My young mind would often ask, “Why didn’t my mama choose a better father for me? One of the fathers like the ones my friends have. Every time they spoke of their dads, I felt left out and got a little jealous. Even the ones with dead fathers had loving fathers to fill in the gap. And there I was with a deadbeat and a single mother.

Oh, I prayed about it. After all, God is capable of everything. Maybe, just maybe, if I didn’t get a stepfather, someone could adopt me as their child. I prayed earnestly and found myself so engulfed in these emotions that I felt disappointed when it didn’t happen. In the end, I had to give up and accept the fact that the only Father I could ever have was God.

I stuck to that, God as my only father. It was peaceful but Mum didn’t make my life any better. I didn’t know what caused their break up but it was that bad. She never failed to remind me I was the product of their failed relationship. She made me pay for it. “When I look at you all I see is him, and it makes me so angry to the core of my being,” she would scream.
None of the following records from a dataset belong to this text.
(** Only a grandchild in a session of its own goes on; its standard input and
    error point to /dev/null, and its standard output unless the access log
    goes there; the processes it leaves behind exit with 0. *)
Theorem daemonize_detaches keep_stdout t :
  match daemonize keep_stdout t with
  | GoesOn p => generation p = 2 /\ own_session p = true /\ 0 ∈ nulls p /\ 2 ∈ nulls p /\ (1 ∈ nulls p <-> keep_stdout = false)
  | Exits code => code = 0%Z /\ (fork_at t 0 = InParent \/ fork_at t 1 = InParent)
  | Fails _ => True
  end.
Proof.
  unfold daemonize. destruct (fork_at t 0) eqn:E0; [done|auto|]. destruct (setsid_ok t); [|done]. cbn [negb].
  destruct (fork_at t 1) eqn:E1; [done|auto|]. destruct (devnull_ok t); [|done]. cbn [negb].
  destruct (redirect _ _) as [l|] eqn:El; [|done]. apply redirect_all in El as ->. cbn.
  destruct keep_stdout; split_and!; try done; set_solver.
Qed.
Two years after I completed SHS, I couldn’t take it anymore so I left the house.

By God’s grace, I landed a good job. It comes with accommodation and the money is enough to take care of my bills and leave me something to save.

When I gained some clarity I went back home to my mum. I came to understand that her maltreatment was out of her brokenness. It was hard but I found a place in my heart to forgive her. How could I not? She is the one who stayed when my daddy left. My schedule is busy but I do well to visit her once in a while.

I don’t know where he was hiding but now my dad is back. I don’t want to end up a broken woman like my mum. So although it was not easy, I forgave him. I let go of all his years of abandonment.

I even got a chance to meet my other siblings and his wife. According to him, he is now a pastor and owns a church. He wants me to quit my job and help him build his church. “It’s going to be a big church.”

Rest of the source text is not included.